BEGIN

(* ===== verification/Prelude.v ===== *)
(** * Verification of a TURN cluster: coturn and its proxy

    The repository carries a coturn 4.5.1.3 (src/coturn) changed to run as a
    cluster, and the proxy in front of the servers (src/coturn-proxy).  Clients
    talk to the proxy; the proxy puts a header of fourteen bytes in front of each
    message and sends it to a server; a server that must reach a peer behind
    another server sends the data, with such a header, to that server.  This
    library models the code that decides what is done with the bytes received
    and with the relay resources, and proves it correct or shows where it is not.

    ** The program and its models

    - Socket addresses (client/ns_turn_ioaddr.c).  [IoAddr]: the union [ioa_addr]
      as a record with the family, the port bytes and both address fields;
      equality, hashing, ports, address ranges, multicast and loopback, the
      public/private table, the text forms.
    - Address attributes (client/ns_turn_msg_addr.c).  [StunAddr]: encoding and
      decoding, plain and xor-ed.
    - STUN messages (client/ns_turn_msg.c and the _defs headers).  [StunDefs]:
      constants.  [StunMsg]: header, classification, transaction ids, the
      attribute iterator, adding and reading attributes; a message under
      construction is an [mbuf], the caller's array with [*len].
      [StunFraming]: ChannelData headers, the length of the next message of a
      stream, HTTP detection.  [StunCrc], [StunFingerprint]: CRC-32 and
      FINGERPRINT.  [StunAuth]: MESSAGE-INTEGRITY, keys, stored passwords,
      SASLprep.  [StunBuild]: error, allocate, channel-bind and binding
      messages, challenge responses, the attributes of RFC 5780.  [OAuth]: keys
      and access tokens; the GCM functions of OpenSSL are the class [Evp].
    - Maps (server/ns_turn_maps.c).  [TurnMaps]: the local map [lm_map], the
      address map [ur_addr_map], the string map [ur_string_map].  [KHash]: the
      hash table of server/ns_turn_khash.h and [ur_map].  [KeyMap] holds
      the interface: the class [HashKey] of keys with an equality and a bucket
      function, the class [KVStore] of maps with put, get and del and its laws,
      and the theorem that a lawful store refines a finite map over any sequence
      of operations; it also has the bucket tables the maps are built from.
    - Relay ports (apps/relay/turn_ports.c).  [TurnPorts]: the ring of free ports
      of one address, reservation of even/odd pairs, the pools per backend
      address and transport (which use the address map through its interface).
    - Relay sockets (apps/relay/ns_ioalib_engine_impl.c,
      server/ns_turn_maps_rtcp.c).  [RelayEngine]: creating, binding and closing
      relay sockets with the accounting of their ports, the sockets reserved for
      RTCP; the system calls are the class [Kernel].
    - Allocations (server/ns_turn_allocation.c).  [Allocation]: permissions and
      channels in two tables of reusable slots ([SlotTable]) that point into each
      other, relay sessions, unsent buffers; [Timers]: the timer events of the
      engine (apps/relay/ns_ioalib_engine_impl.c), a class [Malloc] for handles.
    - Server (server/ns_turn_server.c).  [TurnServer]: the peer filter, lifetimes
      and their timers, ChannelBind and CreatePermission.  [TurnSession]: a
      session as a step relation, requests and timer events in any order.
      [ServerAuth]: [check_stun_auth] and the challenge.  [Command]: the dispatch
      of a message in [handle_turn_command], with alternate servers, origins and
      the response; the handlers it calls are fields of the record [handlers]
      where they are not those of [TurnServer] and [DataPath].  [Allocate]: the
      handlers of Allocate and Refresh, the relay connection they make, the
      timers and the end of a session; the quota callbacks are the class
      [Quotas], with [QuotaLaws] for what the theorems use of them.
      [Binding]: the handler of Binding with the behaviour discovery of RFC 5780.
      [TcpConn]: the TCP connections of RFC 6062 as objects of a heap, with the
      sockets, timers and buffers they own.
    - User database (apps/relay/userdb.c, apps/relay/netengine.c,
      apps/common/apputils.c).  [UserDb]: realms, quotas, bandwidth, the names
      of the REST interface.  [UserKey]: [get_user_key] with OAuth tokens,
      shared secrets, accounts and the database, whose driver is the record
      [dbdriver].  [Base64].  [AuthFlow]: a request on its way through the
      authentication thread and back.  [QuotaSystem]: the database as an
      instance of [Quotas], under the handlers of [Allocate].
    - Data path.  [NetBuffer]: network buffers and the cluster header.
      [Sockets]: socket state and [send_data_from_ioa_socket_nbh].  [DataPath]:
      Send indications and ChannelData to a peer, [peer_input_handler] to the
      client.  [Cluster]: two servers, one forwarding to the other.
    - Proxy (src/coturn-proxy/src).  [Proxy]: [StunProxyMgr] with its four
      tables and the handling of one datagram.  [ProxyFacts]: the same as a
      reactive specification.  [ProxySystem]: the proxy with the servers.

    The files whose names end in Facts hold the lemmas and theorems of the
    component; those on [Allocate] are in AllocateFacts, AllocateHandler (the
    attributes and the response), AllocateOutcome, RefreshOutcome and
    SessionEnd.  Cluster, TurnSession, QuotaSystem, AuthFlow and ProxySystem are
    about components together.

    ** Correspondence

    A definition has the name of the C function it translates.  Pointers into a
    buffer are the buffer and an offset; a read or write outside the object is
    [UB], so that a result [Ret _] states memory safety.  Unsigned integers are
    [Z] with the wrap-around of their width written out ([u8], [u16], [u32],
    [u64]), bytes are [Z], arrays are lists.  Functions that update through
    pointers return the new contents.  Random bytes, the address conversions of
    the C library, the digests of OpenSSL, the answers of the kernel and of
    libevent and the callbacks into the user database are arguments; what the
    theorems use of the digests is the class [CryptoLaws] (sizes and byte range),
    with an instance in the witnesses.  What memcpy does with overlapping areas
    is the class [Memcpy].  Memory allocation does not fail.  Callbacks that free
    values are modelled by the list of values they are called with.  Logging and
    statistics are left out.

    ** What the theorems show

    - The cluster (ProxySystem, Cluster): data of a client on a channel reach the
      other client through the proxy and two servers unchanged; the client hears
      only peers it asked for; the proxy handles every datagram without an
      access out of bounds and as its specification says; responses return to
      the client that asked.  A server relays data only under a permission.
    - Access (ServerAuthFacts, CommandFacts): the check of a request is total; no
      handler of a TURN request runs unless the message carries the HMAC under
      the key of the session; otherwise the state is unchanged and the answer is
      an error, with a challenge when credentials are missing.
    - Credentials (UserKeyFacts, AuthFlowFacts, OAuthFacts, Base64): with shared
      secrets a request that was postponed is served after the answer of the
      database exactly when its time has not passed and one of the secrets signs
      it; a printed key becomes the account it was printed for; tokens and
      base64 text round trip.
    - Allocations of a client (AllocateOutcome, RefreshOutcome, SessionEnd,
      RelayEngineFacts): what every Allocate and Refresh request leaves; an
      allocation that ends gives back its sockets, ports, timers, quota and
      bandwidth, and the timers end what they should.
    - Binding (BindingFacts): a client reads its own address in the answer, which
      goes nowhere but to its host.
    - TCP connections (TcpConnFacts): over any sequence of operations and events
      their lists, ids, timers, sockets and buffers agree; nothing is used after
      it was freed or freed twice.
    - Quotas (UserDbFacts, QuotaSystem): over any sequence of grants and
      releases the counters are the number of allocations held, no quota is
      exceeded, and bandwidth stays within the capacity; a realm that is full
      refuses Allocate requests and the end of a session opens it again.
    - Sessions (TurnServerFacts, TurnSession, AllocationFacts): the handlers keep
      the invariant that the channel table, the permission table and the timers
      describe the same bindings, over any sequence of requests and timer
      events; removal and clearing release what they should.
    - Parsing (StunMsgFacts, StunAddr, StunFraming): searching attributes in
      arbitrary bytes ends, stays inside the message, and on bytes of a message
      finds the first attribute of the type; appended attributes appear at the
      end of the abstract message; addresses, message types, channel data and
      stream framing round trip.
    - Integrity (StunCrc, StunFingerprint, StunAuthFacts): the table-driven
      checksum is CRC-32; fingerprints round trip and detect every burst of up to
      four bytes; the integrity check accepts what was signed and accepts only
      bytes that equal the HMAC; stored passwords and SASLprep.
    - Messages (StunBuildFacts): what a client reads from error, allocate,
      channel-bind and challenge messages is what the server wrote.
    - Relay state (TurnMapsFacts, KHashFacts, TurnPortsFacts): the maps refine
      finite maps over any sequence of operations, the hash table with its
      probes and its rehashing in place too; a port is never handed out twice and none
      is lost.
    - Where the code departs from this (the nonce that is not compared, strangers
      who write the cluster header, keys of the proxy that collide, IPv6 ranges
      and loopback, fingerprints without room, ADDRESS-ERROR-CODE, duplicate keys
      of the local map, pair reservation on an exhausted pool and others), a
      theorem states what it does instead.

    ** Bounds

    The attribute loop has the message length as fuel: every attribute takes at
    least four bytes.  SASLprep has one round per character, the search of the
    ring of ports one per position between its counters and one more.  The
    theorems show that these bounds are never reached.  The ring counters are 32
    bits wide; the theorem on the pool allows 4,294,000,000 operations, and
    [high_wraps_to_failure] shows what happens when a counter wraps.  A relay
    socket is tried 0xFFFF times per address, as in the code.  The decoder of
    base64 has one round per four characters.  The theorem on quotas allows
    2^31 - 1 allocations of a realm, the range of its counter.  The loops of the
    hash table have the number of its cells as fuel; its theorem allows 2^29
    different keys, with which no table has more than 2^31 cells and no index
    wraps.

    ** Not modelled

    The messages and streams of TCP connections (RFC 6062), the transfer of a
    session to another socket (mobility), and the programs around the library: event loop and
    listeners, TLS, the drivers of the databases, administration, clients, the
    configuration and threads of the proxy: input and output of libraries that
    the sources only call.

    ** This file

    The outcome monad of C code with undefined behaviour, the wrap-around of
    unsigned integers, byte buffers with block reads and writes, big- and
    little-endian integers, and the tactics and hint databases of the
    development. *)

From stdpp Require Import base option numbers list.

Declare Scope turn_scope.
Delimit Scope turn_scope with turn.
Open Scope Z_scope.
Open Scope turn_scope.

END

- What you have to do
Beginning at the line above that contains "with an instance", return each line exactly through the line that contains "statistics are left out.", and no others.

- Answer for this exercise
    with an instance in the witnesses.  What memcpy does with overlapping areas
    is the class [Memcpy].  Memory allocation does not fail.  Callbacks that free
    values are modelled by the list of values they are called with.  Logging and
    statistics are left out.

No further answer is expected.